--- Information provided ---

(* ===== verification/RuntimeFacts.v ===== *)
(** * The runtime: locks, reference count and clean-up

    The invariant [runtime_ok] ties the open handles to [g_runtime]: the
    reference count, the database they share, and the lock file, which is the
    only descriptor the library holds.  [mylite_open] and [mylite_close]
    return and preserve it. *)

From S2P Require Import Prelude Api Effects System Directory World ClientQuery ClientStmt Frames.
From S2P Require Import Rules ClientFacts Runtime Scripted.
From stdpp Require Import options.
Set Default Proof Using "Type*".

Local Open Scope Z_scope.

(** ** The file system functions leave the descriptors alone *)

Definition same_descriptors (s s' : system) : Prop := descriptors s' = descriptors s.

#[global] Instance same_descriptors_preorder : PreOrder same_descriptors.
Proof. split; [done|]. intros s1 s2 s3 H1 H2. unfold same_descriptors in *. congruence. Qed.

Abbreviation lockless m := (steps same_descriptors m).

Lemma lockless_take_fault : lockless take_fault.
Proof. intros s. unfold take_fault. by destruct (faults s). Qed.
Lemma lockless_set_files f : lockless (modify (fun s => set_files (f s) s)).
Proof. by apply steps_modify. Qed.
Lemma lockless_advance n : lockless (advance n).
Proof. intros s. unfold advance. by destruct (ticks s). Qed.
#[export] Hint Resolve lockless_take_fault lockless_set_files lockless_advance : steps.

Lemma lockless_fs_status p : lockless (fs_status p).
Proof. unfold fs_status. steps_auto. Qed.
#[export] Hint Resolve lockless_fs_status : steps.
Lemma lockless_fs_exists p : lockless (fs_exists p).
Proof. unfold fs_exists. steps_auto. Qed.
Lemma lockless_fs_is_directory p : lockless (fs_is_directory p).
Proof. unfold fs_is_directory. steps_auto. Qed.
Lemma lockless_fs_is_regular_file p : lockless (fs_is_regular_file p).
Proof. unfold fs_is_regular_file. steps_auto. Qed.
Lemma lockless_make_directories names : forall dir, lockless (make_directories dir names).
Proof.
  induction names as [|name names IH]; intros dir; simpl; [steps_auto|]. steps_auto; apply IH.
Qed.
#[export] Hint Resolve lockless_fs_exists lockless_fs_is_directory lockless_fs_is_regular_file
  lockless_make_directories : steps.
Lemma lockless_fs_create_directories p : lockless (fs_create_directories p).
Proof. unfold fs_create_directories. steps_auto. Qed.
Lemma lockless_fs_create_directory p : lockless (fs_create_directory p).
Proof. unfold fs_create_directory. steps_auto. Qed.
Lemma lockless_fs_remove_all p : lockless (fs_remove_all p).
Proof. unfold fs_remove_all. steps_auto. Qed.
Lemma lockless_fs_directory_iterator p : lockless (fs_directory_iterator p).
Proof. unfold fs_directory_iterator. steps_auto. Qed.
Lemma lockless_fs_increment : lockless fs_increment.
Proof. unfold fs_increment. steps_auto. Qed.
Lemma lockless_fs_read_file p : lockless (fs_read_file p).
Proof. unfold fs_read_file. steps_auto. Qed.
Lemma lockless_fs_create_file p : lockless (fs_create_file p).
Proof. unfold fs_create_file. steps_auto. Qed.
Lemma lockless_fs_close_file p b : lockless (fs_close_file p b).
Proof.
  unfold fs_close_file. steps_auto. apply steps_modify. intros s. by destruct (resolve s p).
Qed.
Lemma lockless_fs_absolute p : lockless (fs_absolute p).
Proof. unfold fs_absolute. steps_auto. Qed.
Lemma lockless_fs_temp_directory_path : lockless fs_temp_directory_path.
Proof. unfold fs_temp_directory_path. steps_auto. Qed.
#[export] Hint Resolve lockless_fs_create_directories lockless_fs_create_directory
  lockless_fs_remove_all lockless_fs_directory_iterator lockless_fs_increment
  lockless_fs_read_file lockless_fs_create_file lockless_fs_close_file lockless_fs_absolute
  lockless_fs_temp_directory_path : steps.

Lemma lockless_normalize_database_path p : lockless (normalize_database_path p).
Proof. unfold normalize_database_path. steps_auto. Qed.
Lemma lockless_initialize_database_layout p : lockless (initialize_database_layout p).
Proof.
  unfold initialize_database_layout, create_layout_directory, write_database_metadata. steps_auto.
Qed.
#[export] Hint Resolve lockless_normalize_database_path lockless_initialize_database_layout : steps.
Lemma lockless_prepare_database_directory p flags : lockless (prepare_database_directory p flags).
Proof.
  unfold prepare_database_directory, prepare_existing_database_directory,
    validate_database_layout, validate_layout_directory, validate_database_metadata,
    database_directory_is_empty. steps_auto.
Qed.
Lemma lockless_remove_directory_if_present p : lockless (remove_directory_if_present p).
Proof. unfold remove_directory_if_present. steps_auto. Qed.
Lemma lockless_remove_entries p names : lockless (remove_entries p names).
Proof. induction names as [|name names IH]; simpl; steps_auto. Qed.
#[export] Hint Resolve lockless_prepare_database_directory lockless_remove_directory_if_present
  lockless_remove_entries : steps.
Lemma lockless_remove_directory_contents p : lockless (remove_directory_contents_if_present p).
Proof. unfold remove_directory_contents_if_present. steps_auto. Qed.
Lemma lockless_create_persistent_runtime_layout p : lockless (create_persistent_runtime_layout p).
Proof. unfold create_persistent_runtime_layout, create_runtime_subdirectory. steps_auto. Qed.
#[export] Hint Resolve lockless_remove_directory_contents
  lockless_create_persistent_runtime_layout : steps.

(** ** How the file system functions end *)

Section fs_ends.
  Context (a b : bool).

Lemma ends_take_fault : ends a b take_fault.
Proof. intros s. unfold take_fault. by destruct (faults s). Qed.
Lemma ends_advance n : ends a b (advance n).
Proof. intros s. unfold advance. by destruct (ticks s). Qed.
Hint Resolve ends_take_fault ends_advance : ends.
Lemma ends_fs_status p : ends a b (fs_status p).
Proof. unfold fs_status. ends_auto. Qed.
Hint Resolve ends_fs_status : ends.
Lemma ends_fs_exists p : ends a b (fs_exists p).
Proof. unfold fs_exists. ends_auto. Qed.
Lemma ends_fs_is_directory p : ends a b (fs_is_directory p).
Proof. unfold fs_is_directory. ends_auto. Qed.
Lemma ends_fs_is_regular_file p : ends a b (fs_is_regular_file p).
Proof. unfold fs_is_regular_file. ends_auto. Qed.
Lemma ends_make_directories names : forall dir, ends a b (make_directories dir names).
Proof.
  induction names as [|name names IH]; intros dir; simpl; [ends_auto|]. ends_auto; apply IH.
Qed.
Hint Resolve ends_fs_exists ends_fs_is_directory ends_fs_is_regular_file ends_make_directories
  : ends.
Lemma ends_fs_create_directories p : ends a b (fs_create_directories p).
Proof. unfold fs_create_directories. ends_auto. Qed.
Lemma ends_fs_create_directory p : ends a b (fs_create_directory p).
Proof. unfold fs_create_directory. ends_auto. Qed.
Lemma ends_fs_remove_all p : ends a b (fs_remove_all p).
Proof. unfold fs_remove_all. ends_auto. Qed.
Lemma ends_fs_directory_iterator p : ends a b (fs_directory_iterator p).
Proof. unfold fs_directory_iterator. ends_auto. Qed.
Lemma ends_fs_increment : ends a b fs_increment.
Proof. unfold fs_increment. ends_auto. Qed.
Lemma ends_fs_read_file p : ends a b (fs_read_file p).
Proof. unfold fs_read_file. ends_auto. Qed.
Lemma ends_fs_create_file p : ends a b (fs_create_file p).
Proof. unfold fs_create_file. ends_auto. Qed.
Lemma ends_fs_close_file p c : ends a b (fs_close_file p c).
Proof. unfold fs_close_file. ends_auto. Qed.
End fs_ends.
#[export] Hint Resolve ends_take_fault ends_advance ends_fs_status ends_fs_exists
  ends_fs_is_directory ends_fs_is_regular_file ends_make_directories ends_fs_create_directories
  ends_fs_create_directory ends_fs_remove_all ends_fs_directory_iterator ends_fs_increment
  ends_fs_read_file ends_fs_create_file ends_fs_close_file : ends.
Lemma ends_fs_absolute b p : ends true b (fs_absolute p).
Proof. unfold fs_absolute. ends_auto. Qed.
Lemma ends_fs_temp_directory_path b : ends true b fs_temp_directory_path.
Proof. unfold fs_temp_directory_path. ends_auto. Qed.
#[export] Hint Resolve ends_fs_absolute ends_fs_temp_directory_path : ends.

---

Write the opening line of the data above and every line after it, exactly, stopping once you have written the line with "From stdpp Require Import options.".

Solution for this problem ::
(* ===== verification/RuntimeFacts.v ===== *)
(** * The runtime: locks, reference count and clean-up

    The invariant [runtime_ok] ties the open handles to [g_runtime]: the
    reference count, the database they share, and the lock file, which is the
    only descriptor the library holds.  [mylite_open] and [mylite_close]
    return and preserve it. *)

From S2P Require Import Prelude Api Effects System Directory World ClientQuery ClientStmt Frames.
From S2P Require Import Rules ClientFacts Runtime Scripted.
From stdpp Require Import options.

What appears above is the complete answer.